● **Dataset entries**:
BEGIN

(** The common body of the two handlers, after the new state is read. *)
Definition onStatus `{Host} (new : bool) : M unit :=
  wasOnline ← gets isOnline;
  modify (set_isOnline new);;
  now_online ← gets isOnline;
  if negb (Bool.eqb wasOnline now_online) then
    listeners ← gets networkListeners;
    forM_ (fun listener => modify (called listener now_online)) listeners;;
    if now_online then syncOfflineData else mret tt
  else mret tt.

Definition updateOnlineStatus `{Host} (navigator_onLine : bool) : M unit :=
  onStatus navigator_onLine.

(** [state.isConnected ?? false] *)
Definition netInfoListener `{Host} (isConnected : option bool) : M unit :=
  onStatus (default false isConnected).

(** The handler [initializeNetworkMonitoring] installs: window events on the
    web, NetInfo states elsewhere. *)
Definition initializeNetworkMonitoring `{Host} (ev : ConnectivityEvent) : M unit :=
  match OS, ev with
  | web, WindowEvent b => updateOnlineStatus b
  | native, NetInfoState c => netInfoListener c
  | _, _ => mret tt
  end.

Definition addNetworkListener (listener : Listener) : M unit :=
  modify (set_networkListeners (fun ls => ls ++ [listener])).

(** The unsubscribe function returned by [addNetworkListener]. *)
Definition removeNetworkListener (listener : Listener) : M unit :=
  modify (set_networkListeners (filter (fun l => l ≠ listener))).

Definition getNetworkStatus : M bool := gets isOnline.

(** ** offline.ts: offline-aware operations *)

Module offlineAwareOperations.

(** [`temp_${Date.now()}`] *)
Definition temp_record_id (now : Z) : string := "temp_" +:+ pretty now.

(** [{ ...data, id, created_at, updated_at }] *)
Definition optimistic (data : json) (id created_at updated_at : string) : json :=
  JObj (set_field "updated_at" (JStr updated_at)
          (set_field "created_at" (JStr created_at)
             (set_field "id" (JStr id) (own_props (Some data))))).

(** [{ ...project, ...updates, updated_at }] *)
Definition merged (project updates : json) (updated_at : string) : json :=
  JObj (set_field "updated_at" (JStr updated_at)
          (assign (own_props (Some updates)) (own_props (Some project)))).
(** * MiniGridOptimiser: the network director and the profitability optimiser

    A shallow embedding of [src/mgo/mgo.py]: the nested function
    [direct_network] of [create_network], and [run_model] with its nested
    functions [calculate_profit] and [connect_houses].

    Python lists of lists are records held in lists; every in-place update
    is an explicit list update threaded through the calls, and a [for] loop
    over a list whose elements are mutated on the way reads element [i] of
    the current state at step [i].  Python floats are idealised as exact
    rationals ([Q]), to which the infinities and the nan that a division by
    zero gives in numpy are added where they can arise, in [np.npv]; Python
    exceptions and unbounded recursion or looping are the three results of
    [outcome].  The division of the coverage mode is the true division of
    Python 3, and the interpreter's limit on the depth of recursion is not
    modelled. *)

From Stdlib Require Import ZArith QArith Qpower Qround Lia.
From stdpp Require Import base option list relations.

Open Scope Z_scope.

(** ** Results of Python computations *)

Inductive exn :=
  | IndexError | ValueError | ZeroDivisionError | OverflowError | UnboundLocalError.

(** [Timeout] stands for a computation that the given fuel does not finish:
    a recursion deeper, or a [while True] loop longer, than the fuel. *)
Inductive outcome (A : Type) : Type :=
  | Done (a : A)
  | Raise (e : exn)
  | Timeout.
Arguments Done {A} a.
Arguments Raise {A} e.
Arguments Timeout {A}.

#[global] Instance outcome_ret : MRet outcome := fun A a => Done a.
#[global] Instance outcome_bind : MBind outcome := fun A B f m =>
  match m with
  | Done a => f a
  | Raise e => Raise e
  | Timeout => Timeout
  end.

(** [for x in xs: st = body(st, x)] with exceptions propagated. *)
Fixpoint for_each {S X : Type} (body : S -> X -> outcome S) (st : S) (xs : list X)
  : outcome S :=
  match xs with
  | [] => Done st
  | x :: rest => st' ← body st x; for_each body st' rest
  end.

(** ** Python list indexing: [l[i]] accepts [-len(l) <= i < len(l)] *)

Definition py_pos (len : nat) (i : Z) : option nat :=
  if decide (0 <= i) then
    if decide (i < Z.of_nat len) then Some (Z.to_nat i) else None
  else
    if decide (- Z.of_nat len <= i) then Some (Z.to_nat (Z.of_nat len + i)) else None.

Definition py_get {A : Type} (l : list A) (i : Z) : outcome A :=
  match py_pos (length l) i with
  | Some k =>
      match l !! k with
      | Some x => Done x
      | None => Raise IndexError
      end
  | None => Raise IndexError
  end.

(** [l[i] = f(l[i])], the in-place change of one element. *)
Definition py_alter {A : Type} (f : A -> A) (l : list A) (i : Z) : outcome (list A) :=
  match py_pos (length l) i with
  | Some k => Done (alter f k l)
  | None => Raise IndexError
  end.

(** ** The graph model *)

(** A node list [index, x, y, area_m2, marginal distance, total distance,
    connected, arc indices...]. *)
Record node : Type := mk_node {
  n_index : Z;
  n_x : Z;
  n_y : Z;
  n_area : Z;
  n_marg : Q;
  n_tot : Q;
  n_connected : Z;
  n_arcs : list Z
}.

(** An arc list [index, xs, ys, xe, ye, first node, last node, directed,
    length, enabled]. *)
Record arc : Type := mk_arc {
  a_index : Z;
  a_xs : Z;
  a_ys : Z;
  a_xe : Z;
  a_ye : Z;
  a_start : Z;
  a_end : Z;
  a_directed : Z;
  a_length : Q;
  a_enabled : Z
}.

Definition set_marg (v : Q) (n : node) : node :=
  mk_node (n_index n) (n_x n) (n_y n) (n_area n) v (n_tot n) (n_connected n) (n_arcs n).
Definition set_tot (v : Q) (n : node) : node :=
  mk_node (n_index n) (n_x n) (n_y n) (n_area n) (n_marg n) v (n_connected n) (n_arcs n).
Definition set_connected (v : Z) (n : node) : node :=
  mk_node (n_index n) (n_x n) (n_y n) (n_area n) (n_marg n) (n_tot n) v (n_arcs n).
Definition append_arc (v : Z) (n : node) : node :=
  mk_node (n_index n) (n_x n) (n_y n) (n_area n) (n_marg n) (n_tot n) (n_connected n)
          (n_arcs n ++ [v]).
(** * The mutation pipeline of myAIDE, embedded in Rocq

    A shallow embedding of the implementer's mutation-application code
    ([src/tools/filesystem.ts], [src/agents/implementer-agent.ts] and the
    rollback of [src/ui/App.tsx]) together with the properties the
    specification states about it.

    Conventions.
    - A JavaScript string is the list of its UTF-16 code units ([list N]).
    - The file system is a finite map from absolute paths (lists of path
      segments) to the texts of the regular files; a directory is a path
      with entries below it.
    - Code that throws returns [Throw e]; code that touches the disk is a
      function from the file system to an outcome and a file system.
    - Node and library functions the repository calls but does not define
      ([RegExp], [JSON.parse], [jsonrepair], the [diff] package) are
      interfaces (type classes); [path] and [fs] are modelled on POSIX. *)

From Stdlib Require Import ZArith Lia String Ascii List Permutation.
From stdpp Require Import gmap list.
(** * Slack notification provider: configuration validation, timezone
      resolution and local-time formatting

    A shallow embedding of [server/notification-providers/slack.js]:
    the leveled logger, [validateNotificationConfig],
    [getAllInformationFromTimezone] and the three formatters
    [formatDay], [formatDate] and [formatTime], followed by the
    properties of these functions.

    Strings are sequences of bytes (UTF-8), which is exact for the
    comparisons the program performs. *)

From Stdlib Require Import ZArith String Ascii Floats.
From stdpp Require Import gmap strings list fin_maps.

Set Warnings "-register-all".
Local Open Scope string_scope.

(** ** JavaScript values *)

(** The values a configuration field or a formatter argument can hold:
    the JSON values, [undefined], and the built-in functions and objects
    reached through [Object.prototype]. Numbers are IEEE 754 doubles. *)
Inductive value : Type :=
| VUndefined
| VNull
| VBool (b : bool)
| VNum (x : float)
| VStr (s : string)
| VArr (elems : list value)
| VObj (props : gmap string value)
| VBuiltin (name : string).

(** [!v]: true on [undefined], [null], [false], [0], [-0], [NaN] and
    the empty string; every object, array and function is truthy. *)
Definition js_not (v : value) : bool :=
  match v with
  | VUndefined | VNull => true
  | VBool b => negb b
  | VNum x => PrimFloat.eqb x 0%float || negb (PrimFloat.eqb x x)
  | VStr s => match s with EmptyString => true | String _ _ => false end
  | VArr _ | VObj _ | VBuiltin _ => false
  end.

(** ** Property reads on plain objects *)

(** The own properties of [Object.prototype], which every object
    literal inherits. *)
Definition Object_prototype : list string :=
  [ "constructor"; "__defineGetter__"; "__defineSetter__"; "hasOwnProperty";
    "__lookupGetter__"; "__lookupSetter__"; "isPrototypeOf";
    "propertyIsEnumerable"; "toString"; "valueOf"; "__proto__";
    "toLocaleString" ].

(** The result of [o[k]] on an object literal [o] whose own properties
    hold values of type [A]: an own property, a member inherited from
    [Object.prototype] (a function, or the prototype object itself for
    ["__proto__"]), or [undefined]. *)
Inductive property (A : Type) : Type :=
| Own (a : A)
| Inherited (name : string)
| Missing.
Arguments Own {A} a.
Arguments Inherited {A} name.
Arguments Missing {A}.

Definition read {A : Type} (o : gmap string A) (k : string) : property A :=
  match o !! k with
  | Some a => Own a
  | None => if bool_decide (k ∈ Object_prototype) then Inherited k else Missing
  end.

(** [o[k]] as a value, for an object whose properties are values. *)
Definition read_value (o : gmap string value) (k : string) : value :=
  match read o k with
  | Own v => v
  | Inherited name => VBuiltin name
  | Missing => VUndefined
  end.

(** ** Effects: exceptions, the console, the object under validation *)

Inductive exn : Type :=
| Error (message : string)
| TypeError
| RangeError.

Inductive outcome (A : Type) : Type :=
| Return (a : A)
| Throw (e : exn).
Arguments Return {A} a.
Arguments Throw {A} e.

(** A computation over a state [S] that returns or throws; the state
    reached is kept in both cases. *)
Definition M (S A : Type) : Type := S → outcome A * S.

#[global] Instance M_ret {S} : MRet (M S) := λ A a s, (Return a, s).
#[global] Instance M_bind {S} : MBind (M S) := λ A B k m s,
  match m s with
  | (Return a, s') => k a s'
  | (Throw e, s') => (Throw e, s')
  end.

Definition throw {S A} (e : exn) : M S A := λ s, (Throw e, s).
Definition modify {S} (f : S → S) : M S unit := λ s, (Return tt, f s).
Definition gets {S A} (f : S → A) : M S A := λ s, (Return (f s), s).

(** [if (c) { body }] with no [else]. *)
Definition when {S} (c : bool) (body : M S unit) : M S unit :=
  if c then body else mret tt.

(** [xs.forEach(f)]: the callback runs on each element in order; an
    exception thrown by the callback leaves the loop. *)
Fixpoint forEach {S A} (xs : list A) (f : A → M S unit) : M S unit :=
  match xs with
  | [] => mret tt
  | x :: rest => f x ;; forEach rest f
  end.

(** One call of [console.log] by [logMessage]: the level, the message
    and the additional information ([null] when there is none). The
    rendered line adds the current time, the script name and colour
    codes around these three. *)
Record log_record : Type := LogRecord {
  log_level : string;
  log_message : string;
  log_additionalInfo : value
}.

Definition console : Type := list log_record.

(** The state [validateNotificationConfig] runs in: the object its
    parameter [notification] refers to, and the console. *)
Record validation_state : Type := ValidationState {
  notification : gmap string value;
  output : console
}.

Class Logging (S : Type) : Type := console_log : log_record → S → S.
#[global] Instance console_logging : Logging console := λ r out, (out ++ [r])%list.
#[global] Instance validation_logging : Logging validation_state := λ r st,
  {| notification := notification st; output := (output st ++ [r])%list |}.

END

Tell how many lines above hold "updateOnlineStatus", nothing more.

● **Task result**: 2